This picture was taken at 'Licks', a burger joint (and I mean that in the least disrespectful way possible) at the Beaches. While James and Vince - two guys we should've met much sooner - dug into some tasty goodness I stood up from our table and snapped this shot of the funky neighborhood, the couple standing outside (I just noticed now that the guy's arm is hanging straight down my cleavage, haha, what a perv!), the neon lights and my own reflection. My last night in Toronto.

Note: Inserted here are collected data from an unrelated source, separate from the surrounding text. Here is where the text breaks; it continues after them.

Lemma remove_registered_frame_witness :
  (exists l,
     list_remove 0%nat (sounds mixing) = Some l /\
     remove 0%nat mixing = Ok tt (set_sounds l (stopped 0%nat mixing)) /\
     (NoDup (sounds mixing) -> 0%nat ∉ l) /\
     (forall r, r <> 0%nat -> r ∈ l <-> r ∈ sounds mixing) /\
     length (sounds mixing) = S (length l)) /\
  heap (final (remove 0%nat mixing)) !! 0%nat
    = Sound.set_playing false <$> heap mixing !! 0%nat /\
  (forall r, r <> 0%nat ->
     heap (final (remove 0%nat mixing)) !! r = heap mixing !! r) /\
  is_done (final (remove 0%nat mixing)) = is_done mixing /\
  chunks (final (remove 0%nat mixing)) = chunks mixing /\
  chunk_available (final (remove 0%nat mixing)) = chunk_available mixing /\
  running (final (remove 0%nat mixing)) = running mixing /\
  sr (final (remove 0%nat mixing)) = sr mixing /\
  timeout (final (remove 0%nat mixing)) = timeout mixing /\
  BackendStream (final (remove 0%nat mixing)) = BackendStream mixing /\
  (forall a c c',
     step a c = Some c' ->
     is_done (sampler c) = false -> is_done (sampler c') = true ->
     a = Step ChunksProducer /\ producer c = Prod80 /\
     exists r obj, r ∈ playing_sounds (sampler c) /\
                   heap (sampler c') !! r = Some obj /\
                   Sound.chunks obj = [] /\ Sound.playing obj = false).
Proof.
  apply (remove_registered_frame 0%nat mixing).
  simpl. apply elem_of_cons. now left.
Defined.

(** ** Mixing *)

Lemma ready_advanced (st : state) (s r : ref) obj more c :
  r <> s -> ready st r c -> ready (advanced s obj more st) r c.
Proof.
  intros Hne (o & Ho & Hc). exists o. split; [|exact Hc].
  unfold advanced; simpl. rewrite lookup_insert_ne; congruence.
Qed.

Lemma pull_ready (ps : list ref) :
  forall (acc : list chunk) (st : state) (cs : list chunk),
  NoDup ps ->
  Forall2 (ready st) ps cs ->
  exists st',
    pull ps acc st = Ok (acc ++ cs) st' /\
    sounds st' = sounds st /\ is_done st' = is_done st /\
    (forall r, r ∉ ps -> heap st' !! r = heap st !! r) /\
    (forall r, r ∈ ps -> exists obj,
        heap st !! r = Some obj /\
        heap st' !! r
          = Some (Sound.set_chunks (tail (Sound.chunks obj)) obj)).
Proof.
  induction ps as [|s rest IH]; intros acc st cs Hnd Hall.
  - apply Forall2_nil_inv_l in Hall as ->. exists st.
    rewrite app_nil_r. repeat split; try reflexivity.
    intros r Hr. now apply elem_of_nil in Hr.
  - apply Forall2_cons_inv_l in Hall as (c & cs' & Hc & Hall & ->).
    apply NoDup_cons in Hnd as [Hs Hnd].
    destruct Hc as (obj & Hobj & Hhd).
    rewrite pull_cons, Hobj.
    destruct (Sound.chunks obj) as [|c0 more] eqn:Hch; [discriminate|].
    simpl in Hhd. injection Hhd as ->.
    assert (Hall' : Forall2 (ready (advanced s obj more st)) rest cs').
    { clear -Hall Hs. induction Hall as [|r x rest' cs'' Hr _ IHall];
        constructor.
      - apply ready_advanced; [|exact Hr]. intros ->.
        apply Hs, elem_of_cons. now left.
      - apply IHall. intros Hin. apply Hs, elem_of_cons. now right. }
    destruct (IH (acc ++ [c]) _ cs' Hnd Hall')
      as (st' & Hp & Hso & Hd & Hout & Hin).
    exists st'. rewrite Hp, <- app_assoc. simpl.
    repeat split; try assumption.
    + intros r Hr. apply not_elem_of_cons in Hr as [Hne Hr].
      rewrite (Hout r Hr). unfold advanced; simpl.
      rewrite lookup_insert_ne; congruence.
    + intros r Hr. apply elem_of_cons in Hr as [->|Hr].
      * exists obj. split; [exact Hobj|].
        rewrite (Hout s Hs). unfold advanced; simpl.
        rewrite lookup_insert_eq, Hch. reflexivity.
      * destruct (Hin r Hr) as (o & Ho & Ho'). exists o.
        split; [|exact Ho']. unfold advanced in Ho; simpl in Ho.
        rewrite lookup_insert_ne in Ho; [exact Ho|].
        intros ->. contradiction.
Qed.

Lemma vadd_length (a b : chunk) (n : nat) :
  length a = n -> length b = n -> length (vadd a b) = n.
Proof.
  unfold vadd. revert b n. induction a as [|x a IH]; intros [|y b] n Ha Hb;
    simpl in *; try congruence.
  destruct n as [|n]; [discriminate|]. f_equal. apply IH; congruence.
Qed.

Lemma vadd_nth (a b : chunk) (i : nat) :
  length a = length b ->
  (nth i (vadd a b) 0 == nth i a 0 + nth i b 0)%Q.
Proof.
  unfold vadd. revert b i. induction a as [|x a IH]; intros [|y b] i Hlen;
    simpl in *; try discriminate.
  - destruct i; reflexivity.
  - destruct i as [|i]; [reflexivity|]. apply IH. congruence.
Qed.

Lemma fold_vadd_spec (cs : list chunk) :
  forall (c : chunk) (n : nat),
  length c = n -> Forall (fun x => length x = n) cs ->
  length (fold_left vadd cs c) = n /\
  forall i, (nth i (fold_left vadd cs c) 0 == nth i c 0 + col_sum cs i)%Q.
Proof.
  induction cs as [|d cs IH]; intros c n Hc Hall; simpl.
  - split; [exact Hc|]. intros i. ring.
  - apply Forall_cons in Hall as [Hd Hall].
    destruct (IH (vadd c d) n (vadd_length _ _ _ Hc Hd) Hall) as [Hlen Hnth].
    split; [exact Hlen|]. intros i. rewrite Hnth, vadd_nth by congruence.
    ring.
Qed.

Lemma numpy_mean_spec (cs : list chunk) (n : nat) :
  cs <> [] -> Forall (fun x => length x = n) cs ->
  length (numpy_mean cs) = n /\
  forall i, (i < n)%nat ->
    (nth i (numpy_mean cs) 0
     == col_sum cs i / inject_Z (Z.of_nat (length cs)))%Q.
Proof.
  destruct cs as [|c cs]; [congruence|]. intros _ Hall.
  apply Forall_cons in Hall as [Hc Hall].
  destruct (fold_vadd_spec cs c n Hc Hall) as [Hlen Hnth].
  unfold numpy_mean. rewrite length_map. split; [exact Hlen|].
  intros i Hi.
  set (f := fun x : Q => (x / inject_Z (Z.of_nat (length (c :: cs))))%Q).
  rewrite (nth_indep _ 0%Q (f 0%Q)) by (rewrite length_map; lia).
  rewrite (map_nth f). unfold f. rewrite Hnth. simpl col_sum. reflexivity.
Qed.



(** The first end-to-end scenario of the mix: two sounds of constant value
    1 and 3 give a chunk of constant value 2. *)
Example mix_one_and_three :
  exists st',
    next_chunks_cycle mixing = Ok (Some [4 # 2; 4 # 2]%Q) st' /\
    (4 # 2 == 2)%Q.
Proof. eexists. split; reflexivity. Qed.

(** ** What the methods leave alone *)

Lemma same_device_refl (st : state) : same_device st st.
Proof. repeat split. Qed.

Lemma same_device_trans (a b c : state) :
  same_device a b -> same_device b c -> same_device a c.
Proof.
  unfold same_device. intros (?&?&?&?&?) (?&?&?&?&?).
  repeat split; congruence.
Qed.

Lemma remove_same_device (sound : ref) (st : state) :
  same_device st (final (remove sound st)).
Proof.
  rewrite remove_spec. destruct (list_remove sound (sounds st));
    repeat split.
Qed.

It's a cute gimmick - but it got me thinking about how well (or poorly) we look at the people around us. Take Stuk, for example, the cafe I worked at last year and am working at this month. To the customers, the people behind the bar are probably just that: bartenders. Waitresses. Students, perhaps. Do they realize one of the girls is just in Belgium for a short summer visit, and that she's returning to Boston soon to continue her research project at MIT? Do they know one of the guys runs his own architecture firm and only took the Stuk job cause he sits behind a computer all day and wants to do something physically demanding and social after hours? That another guy has put out his own album? Do they think about the fact that we are distracted sometimes because we got into an argument with a good friend? Or because we're wondering why our boy and girlfriends aren't calling? Because someone close to us is on his death bed?

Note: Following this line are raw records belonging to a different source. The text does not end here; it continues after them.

Lemma loop_body_inv (env : Env) (eb hb : string) (tr : list Event)
    (st : State) (game : Game) :
  loop_inv eb hb tr st →
  let r := loop_body env eb hb st game in
  loop_inv eb hb (tr ++ r.2) r.1.
Proof.
  intros Hinv r. subst r.
  destruct (passes env (processed_puzzles_count st + 1) game) eqn:Hp.
  - destruct (passes_inv _ _ _ Hp) as (sol & rest & top & Hfen & Hm & Ht & Hb).
    rewrite (loop_body_classified env eb hb st game sol rest top) by done.
    pose proof (get_maia_top_move_events env (processed_puzzles_count st + 1)
                  (fen_of game)) as Hmaia.
    set (n := processed_puzzles_count st + 1) in *.
    set (pgn := string_exporter env game).
    case_bool_decide; cbv zeta; unfold fst at 1, snd at 1.
    + set (pre := [Print (MsgProcessing (puzzle_id n game))]
                  ++ (get_maia_top_move env n (fen_of game)).2
                  ++ [Print (MsgEasy (puzzle_id n game))]).
      assert (Hpre : Forall (λ e, is_file_event e = false) pre).
      { subst pre. repeat (apply Forall_app; split); try done;
          by repeat constructor. }
      apply (loop_inv_quiet eb hb tr pre st Hinv) in Hpre
        as (He & Hh & Hc).
      destruct (write_batch_events env n Easy eb pgn (easy st))
        as (Hn & _ & _).
      pose proof (write_batch_inv env n Easy eb pgn _ _ He) as Hw.
      replace (tr ++ [Print (MsgProcessing (puzzle_id n game))]
                  ++ (get_maia_top_move env n (fen_of game)).2
                  ++ [Print (MsgEasy (puzzle_id n game))]
                  ++ (write_batch env n Easy eb pgn (easy st)).2)
        with ((tr ++ pre) ++ (write_batch env n Easy eb pgn (easy st)).2)
        by (subst pre; by rewrite <- !app_assoc).
      split; [done|]. split; [by apply batch_inv_neutral_list|].
      unfold counts_partition in *. simpl. rewrite length_app. simpl. lia.
    + set (pre := [Print (MsgProcessing (puzzle_id n game))]
                  ++ (get_maia_top_move env n (fen_of game)).2
                  ++ [NewBoard (fen_of game);
                      Print (MsgHard (puzzle_id n game)
                               (board_san env (fen_of game) sol)
                               (board_san env (fen_of game) top))]).
      assert (Hpre : Forall (λ e, is_file_event e = false) pre).
      { subst pre. repeat (apply Forall_app; split); try done;
          by repeat constructor. }
      apply (loop_inv_quiet eb hb tr pre st Hinv) in Hpre
        as (He & Hh & Hc).
      destruct (write_batch_events env n Hard hb pgn (hard st))
        as (Hn & _ & _).
      pose proof (write_batch_inv env n Hard hb pgn _ _ Hh) as Hw.
      replace (tr ++ [Print (MsgProcessing (puzzle_id n game))]
                  ++ (get_maia_top_move env n (fen_of game)).2
                  ++ [NewBoard (fen_of game);
                      Print (MsgHard (puzzle_id n game)
                               (board_san env (fen_of game) sol)
                               (board_san env (fen_of game) top))]
                  ++ (write_batch env n Hard hb pgn (hard st)).2)
        with ((tr ++ pre) ++ (write_batch env n Hard hb pgn (hard st)).2)
        by (subst pre; by rewrite <- !app_assoc).
      split; [by apply batch_inv_neutral_list|]. split; [done|].
      unfold counts_partition in *. simpl. rewrite length_app. simpl. lia.
  - destruct (loop_body_skipped env eb hb st game Hp) as (ev & -> & Hev & _).
    apply (loop_inv_quiet eb hb tr ev st Hinv) in Hev as (He & Hh & Hc).
    split; [done|]. split; [done|].
    unfold counts_partition in *. simpl. lia.
Qed.
Lemma enumerate_from_returns devices : forall idx acc st en st',
  enumerate_from sdk idx devices acc st = (Ret en, st') ->
  exists answers,
    length answers = length devices
    /\ calls st' = calls st ++ zip_with info_event devices answers
    /\ en_result en = en_result acc ++ described idx devices answers
    /\ index_to_id en = foldl note_index (index_to_id acc) (described idx devices answers)
    /\ id_to_index en = foldl note_id (id_to_index acc) (described idx devices answers).
Proof.
  induction devices as [| d ds IH]; intros idx acc st en st' Hrun.
  - simpl in Hrun. injection Hrun as <- <-. exists []. simpl.
    rewrite !app_nil_r. auto.
  - simpl in Hrun. unfold bind, call in Hrun.
    destruct (sdk_get_device_info sdk (device_id d) (world st)) as [[e | [info ierr]] w];
      simpl in Hrun; [discriminate | ].
    match type of Hrun with
    | context [mkProc w ?o ?i ?c] => set (st1 := mkProc w o i c) in *
    end.
    assert (Hskip : enumerate_from sdk (idx + 1) ds acc st1 = (Ret en, st') ->
              (failed ierr = true \/ info = None) ->
              exists answers,
                length answers = length (d :: ds)
                /\ calls st' = calls st ++ zip_with info_event (d :: ds) answers
                /\ en_result en = en_result acc ++ described idx (d :: ds) answers
                /\ index_to_id en
                   = foldl note_index (index_to_id acc) (described idx (d :: ds) answers)
                /\ id_to_index en
                   = foldl note_id (id_to_index acc) (described idx (d :: ds) answers)).
    { intros Hrest Hwhy. destruct (IH _ _ _ _ _ Hrest) as (answers & Hlen & Hcalls & Hres & Hi & Hd).
      exists ((info, ierr) :: answers). simpl.
      assert (Hsame : match failed ierr, info with
                      | false, Some info0 =>
                          make_entry idx (device_id d) info0 :: described (idx + 1) ds answers
                      | _, _ => described (idx + 1) ds answers
                      end = described (idx + 1) ds answers).
      { destruct Hwhy as [-> | ->]; [reflexivity | destruct (failed ierr); reflexivity]. }
      rewrite Hsame. split; [congruence | ]. split; [ | auto].
      rewrite Hcalls. subst st1. simpl. rewrite <- app_assoc. reflexivity. }
    destruct (failed ierr) eqn:Hf; [apply Hskip; auto | ].
    destruct info as [info | ]; [ | apply Hskip; auto].
    clear Hskip.
    destruct (IH _ _ _ _ _ Hrun) as (answers & Hlen & Hcalls & Hres & Hi & Hd).
    exists ((Some info, ierr) :: answers). simpl. rewrite Hf.
    split; [congruence | ]. split; [ | split; [ | split]].
    + rewrite Hcalls. subst st1. simpl. rewrite <- app_assoc. reflexivity.
    + rewrite Hres, record_device_result, <- app_assoc. reflexivity.
    + rewrite Hi, record_device_index. reflexivity.
    + rewrite Hd, record_device_id. reflexivity.
Qed.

Most people visit your life for such a brief moment that you're left with a quick flash first impression and little else. Like the Jared Leto look-a-like and self-proclaimed sound artist on the airport shuttle. Or the American Jew at the airport who proudly told me he was going on exchange to Germany. And then proceeded to puke his guts out all over the airport floor. They will always be those guys. And the person bringing you your coffee? Same deal. Worse, actually, cause you don't even have a hint of a story to connect to them. You forget about them before they even reach your table (This is not a self-pity deal, I do it too) Which makes it all the more important to remember that everyone is someone. And that the stories, concerns, itches, preoccupations and feelings of every someone are just as relevant as the next person's. I'm not trying to preach a forgive-all-acts-of-rudeness policy. If anything there's too much of a victim culture going on wherein people excuse their unacceptable behavior by referring to "what they've been through". I'm just saying that even if we don't live in our small towns anymore and it has become impossible to know everything about everyone, the acknowledgement alone that there is in fact more than meets the eye to the other people who walk the city streets is, to me, one of the kindest acts of modern man.